Minerva Surg. 2026 Mar 10. doi: 10.23736/S2724-5691.25.11007-1. Online ahead of print.
ABSTRACT
BACKGROUND: From an anesthesiologic perspective, carotid endarterectomy (CEA) is an operation that is increasingly being performed with locoregional techniques and sedation. The aim of this observational study was to compare dexmedetomidine with midazolam and fentanyl during CEA in terms of perioperative adverse events, patient, anesthetist, and surgeon satisfaction, as well as the possible reduction in clamping time and the number of times additional local anesthesia is needed.
METHODS: Sixty patients listed for CEA were enrolled and two types of sedation were used, both protocols widely used in our hospital, resulting in the formation of two groups of patients. Both the intermediate and superficial cervical plexus blocks were administered, and the patients in Group 1 were sedated with midazolam and fentanyl, and Group 2 was sedated with dexmedetomidine. We examined comorbidities, surgical time and clamping, and possible intraoperative use of local anesthetics and intraprocedural complications, and follow-up at 180 days to observe any residual deficits. The data were analyzed with SPSS Statistics 25 (IBM).
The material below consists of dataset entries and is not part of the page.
(** C6, amended: in a record (a JSON object) a member that is missing is
    replaced by its placeholder: N/A for the name, the default branch, the
    last pusher (whichever member of its path is missing), the two
    timestamps and also the size; 0 for the commit, issue, release and tag
    counts; the empty string for the languages; Public and No for the two
    flags.  A record without [defaultBranchRef] gets default branch N/A,
    0 commits and last pusher N/A, and normalizing a record raises nothing
    out of the per-record handler. *)
Theorem missing_members_get_placeholders (tokens : list string)
    (org_name : string) (members : list (string * json)) :
  let repo := JObj members in
  (Py.lookup "name" members = None -> Field.name repo = Val (JStr "N/A")) /\
  (Py.lookup "isPrivate" members = None ->
   Field.is_private repo = Val (JStr "Public")) /\
  (Py.lookup "diskUsage" members = None ->
   Field.disk_usage repo = Val (JStr "N/A")) /\
  (Py.lookup "defaultBranchRef" members = None ->
   Field.default_branch repo = Val (JStr "N/A") /\
   Field.total_commits repo = Val (JNum 0) /\
   Field.last_pusher repo = Val (JStr "N/A")) /\
  (absent_at [Key "defaultBranchRef"; Key "name"] repo = true ->
   Field.default_branch repo = Val (JStr "N/A")) /\
  (absent_at [Key "defaultBranchRef"; Key "target"; Key "history";
              Key "totalCount"] repo = true ->
   Field.total_commits repo = Val (JNum 0)) /\
  (absent_at last_pusher_path repo = true ->
   Field.last_pusher repo = Val (JStr "N/A")) /\
  (absent_at [Key "openIssues"; Key "totalCount"] repo = true ->
   Field.open_issues repo = Val (JNum 0)) /\
  (absent_at [Key "closedIssues"; Key "totalCount"] repo = true ->
   Field.closed_issues repo = Val (JNum 0)) /\
  (absent_at [Key "releases"; Key "totalCount"] repo = true ->
   Field.total_releases repo = Val (JNum 0)) /\
  (absent_at [Key "refs"; Key "totalCount"] repo = true ->
   Field.total_tags repo = Val (JNum 0)) /\
  (absent_at [Key "languages"; Key "nodes"] repo = true ->
   Field.languages repo = Val (JStr "")) /\
  (Py.lookup "pushedAt" members = None ->
   Field.last_pushed_at repo = Val (JStr "N/A")) /\
  (Py.lookup "updatedAt" members = None ->
   Field.last_updated_at repo = Val (JStr "N/A")) /\
  (Py.lookup "isArchived" members = None ->
   Field.is_archived repo = Val (JStr "No")) /\
  (forall pr details st e d st' pr_left,
     process_repo tokens org_name repo pr details st <>
     PageRaised e d st' pr_left).
Proof.
  cbv zeta. repeat split.
  - intros H. unfold Field.name. cbn [Py.get]. now rewrite H.
  - intros H. unfold Field.is_private. cbn [Py.get]. now rewrite H.
  - intros H. unfold Field.disk_usage. cbn [Py.get]. now rewrite H.
  - unfold Field.default_branch. cbn [Py.get]. now rewrite H.
  - unfold Field.total_commits, Field.history. cbn [Py.get]. now rewrite H.
  - apply last_pusher_absent. unfold last_pusher_path. cbn [absent_at].
    now rewrite H.
  - unfold Field.default_branch. cbn [absent_at Py.get bind].
    destruct (Py.lookup "defaultBranchRef" members) as [b|]; [|reflexivity].
    destruct b as [| | | | |m1]; try discriminate. cbn [absent_at Py.get bind].
    destruct (Py.lookup "name" m1); [discriminate|reflexivity].
  - unfold Field.total_commits, Field.history. cbn [absent_at Py.get bind].
    destruct (Py.lookup "defaultBranchRef" members) as [b|]; [|reflexivity].
    destruct b as [| | | | |m1]; try discriminate. cbn [absent_at Py.get bind].
    destruct (Py.lookup "target" m1) as [t|]; [|reflexivity].
    destruct t as [| | | | |m2]; try discriminate. cbn [absent_at Py.get bind].
    destruct (Py.lookup "history" m2) as [h|]; [|reflexivity].
    destruct h as [| | | | |m3]; try discriminate. cbn [absent_at Py.get bind].
    destruct (Py.lookup "totalCount" m3); [discriminate|reflexivity].
  - apply last_pusher_absent.
  - apply total_count_absent.
  - apply total_count_absent.
  - apply total_count_absent.
  - apply total_count_absent.
  - unfold Field.languages. cbn [absent_at Py.get bind].
    destruct (Py.lookup "languages" members) as [l|]; [|reflexivity].
    destruct l as [| | | | |m1]; try discriminate. cbn [absent_at Py.get bind].
    destruct (Py.lookup "nodes" m1); [discriminate|reflexivity].
  - intros H. unfold Field.last_pushed_at. cbn [Py.get]. now rewrite H.
  - intros H. unfold Field.last_updated_at. cbn [Py.get]. now rewrite H.
  - intros H. unfold Field.is_archived. cbn [Py.get]. now rewrite H.
  - intros pr details st e d st' pr_left Heq.
    pose proof (process_repo_cases tokens org_name (JObj members) pr details st)
      as H.
    rewrite Heq in H. destruct H as [_ H]. now elim (H members).
Qed.

Lemma missing_members_get_placeholders_witness :
  Field.default_branch (JObj [("name", JStr "repo")]) = Val (JStr "N/A") /\
  Field.total_commits (JObj [("name", JStr "repo")]) = Val (JNum 0) /\
  Field.last_pusher (JObj [("name", JStr "repo")]) = Val (JStr "N/A").
Proof.
  apply (missing_members_get_placeholders [] "org" [("name", JStr "repo")]).
  reflexivity.
Defined.

Lemma process_repos_object members more tokens org_name pr details st :
  process_repos tokens org_name (JObj members :: more) pr details st =
  match process_repo tokens org_name (JObj members) pr details st with
  | PageDone details' st' pr_left =>
      process_repos tokens org_name more pr_left details' st'
  | stopped => stopped
  end.
Proof. reflexivity. Qed.

(** C7: on a page of records (objects or null) a null entry is logged and
    skipped, and an entry whose normalization raises, before or after its
    pull requests are counted, is logged and skipped: the loop goes on with
    the next entry, every entry ends as one row or one log entry, and
    nothing is raised out of the loop or out of the enumerator. *)
Theorem records_fail_one_by_one (tokens : list string) (org_name : string)
    (repos : list json) :
  forallb is_record repos = true ->
  (forall pr details st,
     match process_repos tokens org_name repos pr details st with
     | PageRaised _ _ _ _ => False
     | PageBlocked _ => True
     | PageDone d st' _ =>
         exists added,
           d = details ++ added /\
           List.length added + skipped (trace st') =
             skipped (trace st) + List.length repos
     end) /\
  (forall supply extra details st,
     List.length repos <= List.length supply ->
     exists d st' pr_left,
       process_repos tokens org_name repos
         (map final_pr_page supply ++ extra) details st =
       PageDone d st' pr_left) /\
  (forall more pr details st,
     process_repos tokens org_name (JNull :: more) pr details st =
     process_repos tokens org_name more pr details
       (emit (LogError (EntryIsNone org_name)) st)) /\
  (forall members more pr details st e,
     fields_before (JObj members) = Exc e ->
     exists name,
       Field.name (JObj members) = Val name /\
       process_repos tokens org_name (JObj members :: more) pr details st =
       process_repos tokens org_name more pr details
         (emit (LogError (ErrorProcessing name org_name e)) st)) /\
  (forall members more pr details st before counts st' pr_left e,
     fields_before (JObj members) = Val before ->
     fetch_pull_requests_count tokens
       (fst (fst (fst (fst (fst before))))) org_name pr st =
       Returned counts st' pr_left ->
     fields_after (JObj members) = Exc e ->
     exists name,
       Field.name (JObj members) = Val name /\
       process_repos tokens org_name (JObj members :: more) pr details st =
       process_repos tokens org_name more pr_left details
         (emit (LogError (ErrorProcessing name org_name e)) st')) /\
  (forall responses pr st e st' left,
     fetch_org_repos tokens org_name responses pr st <> Raised e st' left).
Proof.
  intros Hrec. split; [|split; [|split; [|split; [|split]]]].
  - intros pr details st.
    pose proof (process_repos_cases tokens org_name repos pr details st) as H.
    destruct (process_repos tokens org_name repos pr details st)
      as [d s p|e d s p|s]; [| |exact I].
    + destruct H as (added & Hd & Hlen & _). now exists added.
    + destruct H as (_ & r & Hin & Hr).
      rewrite forallb_forall in Hrec. rewrite (Hrec r Hin) in Hr. discriminate.
  - intros supply extra details st Hlen.
    destruct (process_repos_supply tokens org_name repos Hrec supply extra
                details st Hlen) as (d & s & sup & H & _).
    do 3 eexists. exact H.
  - reflexivity.
  - intros members more pr details st e Hb.
    rewrite process_repos_object. unfold process_repo. rewrite Hb.
    unfold repo_except, Field.name. cbn [dispatch catches Py.get].
    destruct (Py.lookup "name" members); eexists; (split; reflexivity).
  - intros members more pr details st before [o c] st' pr_left e Hb Hc Ha.
    rewrite process_repos_object. unfold process_repo. rewrite Hb, Hc, Ha.
    unfold repo_except, Field.name. cbn [dispatch catches Py.get].
    destruct (Py.lookup "name" members); eexists; (split; reflexivity).
  - intros responses pr st e st' left. apply org_loop_never_raises.
Qed.

Lemma records_fail_one_by_one_witness :
  exists d st' pr_left,
    process_repos ["t0"] "org"
      [JNull; JObj [("name", JStr "bad"); ("defaultBranchRef", JNull)];
       JObj [("name", JStr "good")]]
      (map final_pr_page [["OPEN"]; []; []] ++ []) [] (mkState 0 []) =
    PageDone d st' pr_left.
Proof.
  apply (proj1 (proj2 (records_fail_one_by_one ["t0"] "org"
           [JNull; JObj [("name", JStr "bad"); ("defaultBranchRef", JNull)];
            JObj [("name", JStr "good")]] eq_refl))).
  cbn. lia.
Defined.

Lemma dict_to_list_repo_info before o c after :
  dict_to_list fieldnames (repo_info before o c after) =
  Val (map snd (repo_info before o c after)) /\
  map fst (repo_info before o c after) = fieldnames.
Proof.
  destruct before as [[[[[? ?] ?] ?] ?] ?], after as [[[[[[[? ?] ?] ?] ?] ?] ?] ?].
  split; reflexivity.
Qed.

Lemma writerows_repo_infos rows :
  Forall is_repo_info rows ->
  writerows fieldnames rows = (map (map snd) rows, None).
Proof.
  induction 1 as [|r rows (before & o & c & after & ->) _ IH]; [reflexivity|].
  cbn [writerows map].
  destruct (dict_to_list_repo_info before o c after) as [-> _]. now rewrite IH.
Qed.

(** C9: when the rows the enumerator returned are not empty and the file
    of the organization can be written, the driver ends with that file
    holding the header of the sixteen columns in the order of the schema
    and then one record per row, in the order the rows were appended, each
    holding the row's sixteen values in column order; when there is no row,
    the driver writes no file and prints that no data was fetched.  When
    the file cannot be opened, or a write fails, the OSError leaves the
    driver. *)
Theorem report_follows_the_schema (tokens : list string)
    (disk : string -> disk_answer) (org : string)
    (org_responses pr_responses : list response) (st0 : state)
    (rows : list row) (left : list response) (st' : state)
    (pr_left : list response) (fs : files) :
  let columns :=
    ["Repository Name"; "Visibility"; "Size (KB)"; "Default Branch";
     "Total Commits"; "Last Pusher"; "Open Pull Requests";
     "Closed Pull Requests"; "Open Issues"; "Closed Issues"; "Languages";
     "Total Releases"; "Total Tags"; "Last Pushed At"; "Last Updated At";
     "Archived"]%string in
  let csv_filename := (org ++ "_repo_details.csv")%string in
  let records := map JStr columns :: map (map snd) rows in
  fetch_org_repos tokens org org_responses pr_responses
    (emit (Print (ProcessingOrganization org)) st0) =
    Returned (rows, left) st' pr_left ->
  Forall (fun r => map fst r = columns) rows /\
  (rows = [] ->
   main_loop tokens disk [org] org_responses pr_responses fs st0 =
   MainDone fs (emit (Print (NoDataFetched org)) st') left pr_left) /\
  (rows <> [] -> disk csv_filename = Writable ->
   main_loop tokens disk [org] org_responses pr_responses fs st0 =
   MainDone ((csv_filename, records) :: fs)
     (emit (Print (DataWritten org csv_filename)) st') left pr_left) /\
  (forall more,
     rows = [] ->
     main_loop tokens disk (org :: more) org_responses pr_responses fs st0 =
     main_loop tokens disk more left pr_left fs
       (emit (Print (NoDataFetched org)) st')) /\
  (forall more,
     rows <> [] -> disk csv_filename = Writable ->
     main_loop tokens disk (org :: more) org_responses pr_responses fs st0 =
     main_loop tokens disk more left pr_left ((csv_filename, records) :: fs)
       (emit (Print (DataWritten org csv_filename)) st')) /\
  (forall more,
     rows <> [] -> disk csv_filename = OpenFails ->
     main_loop tokens disk (org :: more) org_responses pr_responses fs st0 =
     MainRaised OSError fs st') /\
  (forall more n,
     rows <> [] -> disk csv_filename = WriteFails n ->
     n < List.length records ->
     main_loop tokens disk (org :: more) org_responses pr_responses fs st0 =
     MainRaised OSError ((csv_filename, firstn n records) :: fs) st').
Proof.
  intros columns csv_filename records H.
  assert (Hgood : Forall (good_row tokens org) rows).
  { unfold fetch_org_repos in H. apply org_loop_rows in H; [exact H|constructor]. }
  assert (Hinfo : Forall is_repo_info rows).
  { rewrite Forall_forall in *. intros r Hr. now destruct (Hgood r Hr). }
  assert (Hwritten : writerows fieldnames rows = (map (map snd) rows, None))
    by apply (writerows_repo_infos _ Hinfo).
  assert (Hempty : forall more,
             rows = [] ->
             main_loop tokens disk (org :: more) org_responses pr_responses fs st0 =
             main_loop tokens disk more left pr_left fs
               (emit (Print (NoDataFetched org)) st')).
  { intros more ->. cbn [main_loop]. now rewrite H. }
  assert (Hfull : forall more,
             rows <> [] -> disk csv_filename = Writable ->
             main_loop tokens disk (org :: more) org_responses pr_responses fs st0 =
             main_loop tokens disk more left pr_left ((csv_filename, records) :: fs)
               (emit (Print (DataWritten org csv_filename)) st')).
  { intros more Hne Hdisk. cbn [main_loop]. rewrite H. unfold report.
    destruct rows as [|r rows']; [congruence|].
    fold csv_filename. now rewrite Hdisk, Hwritten. }
  split; [|split; [|split; [|split; [|split; [|split]]]]].
  - rewrite Forall_forall in *. intros r Hr.
    destruct (Hinfo r Hr) as (before & o & c & after & ->).
    now destruct (dict_to_list_repo_info before o c after).
  - intros Hnil. now rewrite (Hempty [] Hnil).
  - intros Hne Hdisk. now rewrite (Hfull [] Hne Hdisk).
  - exact Hempty.
  - exact Hfull.
  - intros more Hne Hdisk. cbn [main_loop]. rewrite H. unfold report.
    destruct rows as [|r rows']; [congruence|].
    fold csv_filename. now rewrite Hdisk.
  - intros more n Hne Hdisk Hn. cbn [main_loop]. rewrite H. unfold report.
    destruct rows as [|r rows']; [congruence|].
    fold csv_filename. rewrite Hdisk, Hwritten.
    apply Nat.ltb_lt in Hn. unfold records, columns in Hn |- *.
    unfold writeheader, fieldnames. now rewrite Hn.
Qed.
RESULTS: Patients, anesthetists and surgeons levelled off on a high level of satisfaction (scores 3 and 4). Clamping and operation times were similar between the two groups and within the ranges described in the literature.
CONCLUSIONS: There were no significant differences between the two groups regarding perioperative adverse events or decreased clamping or intervention times. Only surgeons and anesthetists were clearly aligned towards a satisfaction score of 4 with dexmedetomidine, although patients did not seem to experience any differences between the two sedations under study.